NORD gratefully acknowledges Sara E. Mole, PhD, MRC Laboratory for Molecular Cell Biology, University College London, for assistance in the preparation of this report.
Adult neuronal ceroid lipofuscinosis (ANCL) is a general term for several rare genetic disorders that belong to a group of progressive, degenerative neurometabolic disorders known as the neuronal ceroid lipofuscinoses (NCLs). These disorders share certain similar symptoms and are distinguished in part by the age at which such symptoms appear. Onset of ANCL is usually around the age of 30, but these disorders can occur during the teen-aged years or in people more than 50 years old.
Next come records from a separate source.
(* ===== verification/Float.v ===== *)
(** IEEE 754 arithmetic of the source's [f32] and [f64].

    Both are the executable specification of the Standard Library (one NaN,
    signed zeros and infinities, subnormals, rounding to nearest even), at
    precision 24 / 53 and exponent bound 128 / 1024.  NaN payloads, which no
    comparison or operation of the program observes, are not kept. *)

From S2P Require Import Prelude.
From Corelib Require Export SpecFloat.

Local Open Scope Z_scope.

Abbreviation f32 := spec_float (only parsing).
Abbreviation f64 := spec_float (only parsing).

#[export] Instance spec_float_eq_dec : EqDecision spec_float.
Proof. solve_decision. Defined.

Module F32.
Definition prec : Z := 24.
Definition emax : Z := 128.
Definition add : f32 → f32 → f32 := SFadd prec emax.
Definition sub : f32 → f32 → f32 := SFsub prec emax.
Definition mul : f32 → f32 → f32 := SFmul prec emax.
Definition div : f32 → f32 → f32 := SFdiv prec emax.
Definition sqrt : f32 → f32 := SFsqrt prec emax.
(** An integer literal, or the cast [i32 as f32] (nearest, ties to even). *)
Definition of_Z (z : Z) : f32 := binary_normalize prec emax z 0 false.
Definition zero : f32 := S754_zero false.
Definition neg_zero : f32 := S754_zero true.
Definition one : f32 := of_Z 1.
(** [f32::EPSILON] is 2^-23. *)
Definition epsilon : f32 := binary_normalize prec emax 1 (-23) false.
End F32.

Module F64.
Definition prec : Z := 53.
Definition emax : Z := 1024.
Definition add : f64 → f64 → f64 := SFadd prec emax.
Definition sub : f64 → f64 → f64 := SFsub prec emax.
Definition mul : f64 → f64 → f64 := SFmul prec emax.
Definition of_Z (z : Z) : f64 := binary_normalize prec emax z 0 false.
Definition one : f64 := of_Z 1.
End F64.

(** Comparisons [==], [<], [<=] (false on NaN) and [abs]. *)
Definition feq (x y : spec_float) : bool := SFeqb x y.
Definition flt (x y : spec_float) : bool := SFltb x y.
Definition fle (x y : spec_float) : bool := SFleb x y.
Definition fabs (x : spec_float) : spec_float := SFabs x.
Definition is_nan (x : spec_float) : bool := match x with S754_nan => true | _ => false end.

(** Change of precision: [f64 as f32] rounds, [f32 as f64] is exact. *)
Definition round_to (prec emax : Z) (x : spec_float) : spec_float :=
  match x with
  | S754_finite s m e => binary_round prec emax s m e
  | _ => x
  end.
Definition f64_as_f32 (x : f64) : f32 := round_to F32.prec F32.emax x.
Definition f32_as_f64 (x : f32) : f64 := round_to F64.prec F64.emax x.

(** [f32::round]: to the nearest integer, half-way cases away from zero.  The
    result is given as an integer; [None] for NaN and the infinities. *)
Definition round_half_away (x : spec_float) : option Z :=
  match x with
  | S754_zero _ => Some 0
  | S754_finite s m e =>
      let mag := if 0 <=? e then Z.pos m * 2 ^ e
                 else (2 * Z.pos m + 2 ^ (- e)) / (2 * 2 ^ (- e)) in
      Some (if s then - mag else mag)
  | _ => None
  end.

(** [x.round() as i32]: the cast saturates and sends NaN to 0. *)
Definition round_as_i32 (x : f32) : Z :=
  match x with
  | S754_nan => 0
  | S754_infinity s => if s then i32_min else i32_max
  | _ => match round_half_away x with Some z => i32_saturate z | None => 0 end
  end.

(** [x.max(y)]: the other operand when one is NaN. *)
Definition fmax (x y : spec_float) : spec_float :=
  if is_nan x then y else if is_nan y then x else if flt x y then y else x.

(** [x.clamp(lo, hi)]: [assert!(lo <= hi)], then NaN stays NaN. *)
Definition clamp {E} (x lo hi : spec_float) : res E spec_float :=
  if fle lo hi then
    let x1 := if flt x lo then lo else x in
    Ok (if flt hi x1 then hi else x1)
  else Panicked.

(** [iter.sum::<f32>()]: a left fold that starts at [-0.0]. *)
Definition sum32 (l : list f32) : f32 := foldl F32.add F32.neg_zero l.

#[global] Arguments F32.add : simpl never.
#[global] Arguments F32.sub : simpl never.
#[global] Arguments F32.mul : simpl never.
#[global] Arguments F32.div : simpl never.
#[global] Arguments F32.sqrt : simpl never.
#[global] Arguments F32.of_Z : simpl never.
#[global] Arguments F32.one : simpl never.
#[global] Arguments F64.add : simpl never.
#[global] Arguments F64.sub : simpl never.
#[global] Arguments F64.mul : simpl never.
#[global] Arguments F64.one : simpl never.
#[global] Arguments f64_as_f32 : simpl never.
#[global] Arguments f32_as_f64 : simpl never.
#[global] Arguments feq : simpl never.
#[global] Arguments flt : simpl never.
#[global] Arguments fle : simpl never.
#[global] Arguments fabs : simpl never.
#[global] Arguments fmax : simpl never.
#[global] Arguments clamp : simpl never.
#[global] Arguments round_as_i32 : simpl never.

Example one_plus_two : F32.add (F32.of_Z 1) (F32.of_Z 2) = F32.of_Z 3.
Proof. reflexivity. Qed.
Example round_2_5 : round_as_i32 (F32.div (F32.of_Z (-5)) (F32.of_Z 2)) = -3.
Proof. reflexivity. Qed.

(** ** Order on floats *)

Lemma SFcompare_antisym x y :
  SFcompare y x = CompOpp <$> SFcompare x y.
Proof.
  destruct x as [s|s| |s m e], y as [s'|s'| |s' m' e']; simpl; try by repeat case_match.
  rewrite (Z.compare_antisym e e').
  destruct s, s'; simpl; try done; destruct (Z.compare e e'); simpl; try done;
    rewrite (Pos.compare_cont_antisym m m' Eq); simpl; try done;
    by rewrite CompOpp_involutive.
Qed.

Lemma SFcompare_nan x y : SFcompare x y = None ↔ is_nan x = true ∨ is_nan y = true.
Proof. destruct x, y; simpl; repeat case_match; naive_solver. Qed.

Lemma fle_flt x y : is_nan x = false → is_nan y = false → fle x y = negb (flt y x).
Proof.
  intros Hx Hy. unfold fle, flt, SFleb, SFltb. rewrite (SFcompare_antisym x y).
  destruct (SFcompare x y) as [c|] eqn:E; simpl; [by destruct c|].
  apply SFcompare_nan in E as [E|E]; congruence.
Qed.

Lemma fle_not_nan x y : fle x y = true → is_nan x = false ∧ is_nan y = false.
Proof. unfold fle, SFleb. destruct x, y; simpl; auto. Qed.

Lemma flt_not_nan x y : flt x y = true → is_nan x = false ∧ is_nan y = false.
Proof. unfold flt, SFltb. destruct x, y; simpl; auto. Qed.

Lemma flt_nan_r x : flt x S754_nan = false.
Proof. by destruct x. Qed.

Lemma flt_fle x y : flt x y = true → fle x y = true.
Proof. unfold flt, fle, SFltb, SFleb. by destruct (SFcompare x y) as [[]|]. Qed.

Lemma fle_refl x : is_nan x = false → fle x x = true.
Proof.
  intros H. rewrite fle_flt by done. unfold flt, SFltb.
  destruct (SFcompare x x) as [[]|] eqn:E; try done.
  pose proof (SFcompare_antisym x x) as H'. by rewrite E in H'.
Qed.

(** [clamp] panics exactly on bounds out of order or NaN; otherwise a number
    ends up between the bounds and NaN stays NaN. *)
Lemma clamp_spec {E} x lo hi :
  match @clamp E x lo hi with
  | Ok y => fle lo hi = true ∧ (is_nan x = true ∧ y = x ∨ fle lo y = true ∧ fle y hi = true)
  | Err _ => False
  | Panicked => fle lo hi = false
  end.
Proof.
  unfold clamp. destruct (fle lo hi) eqn:Hb; [|done]. split; [done|].
  pose proof (fle_not_nan _ _ Hb) as [Hlo Hhi].
  destruct (is_nan x) eqn:Hx; [left; destruct x; try discriminate; by rewrite flt_nan_r|right].
  destruct (flt x lo) eqn:H1.
  - rewrite (fle_flt lo hi) in Hb by done. destruct (flt hi lo) eqn:H2; [done|].
    split; [by apply fle_refl|]. rewrite fle_flt by done. by rewrite H2.
  - assert (fle lo x = true) by (rewrite fle_flt by done; by rewrite H1).
    destruct (flt hi x) eqn:H2; [by auto using fle_refl|].
    split; [done|]. rewrite fle_flt by done. by rewrite H2.
Qed.

Lemma clamp_id {E} x lo hi :
  fle lo hi = true → fle lo x = true → fle x hi = true → @clamp E x lo hi = Ok x.
Proof.
  intros Hb H1 H2. unfold clamp. rewrite Hb.
  pose proof (fle_not_nan _ _ H1) as [? ?]. pose proof (fle_not_nan _ _ H2) as [? ?].
  rewrite fle_flt in H1, H2 by done.
  destruct (flt x lo); [done|]. by destruct (flt hi x).
Qed.

(** Adding [+0.0] changes no number (up to the sign of zero). *)
Lemma add_zero_r prec emax x :
  is_nan x = false → feq (SFadd prec emax x (S754_zero false)) x = true.
Proof.
  intros Hx. destruct x as [[]|[]| |s m e]; try done.
  simpl. unfold feq, SFeqb. simpl. rewrite Z.compare_refl, Pos.compare_cont_refl. by destruct s.
Qed.

#[export] Hint Resolve flt_fle fle_refl : motion.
The NCLs as a group are characterized by abnormal accumulation of certain fatty, granular substances (i.e., pigmented lipids [lipopigments] ceroid and lipofuscin) within nerve cells (neurons) of the brain as well as other tissues of the body. This is accompanied by progressive deterioration (atrophy) of certain areas of the brain, neurological impairment, and other characteristic symptoms and physical findings. ANCL is sometimes called Kufs disease. Historically, Kufs disease was broken down into Type A or Type B. The ANCLs are caused by changes (mutations) in different genes and can have different signs and symptoms.
Before the identification of the underlying genes, the neuronal ceroid lipofuscinoses or NCLs were broken down by age of onset. Kufs disease was the name for the adult onset form. However, many researchers now feel that it is more appropriate to classify these disorders based upon the gene that is affected rather than by age of onset. Several genes that are known to cause neuronal ceroid lipofuscinoses can have the onset of symptoms in adulthood.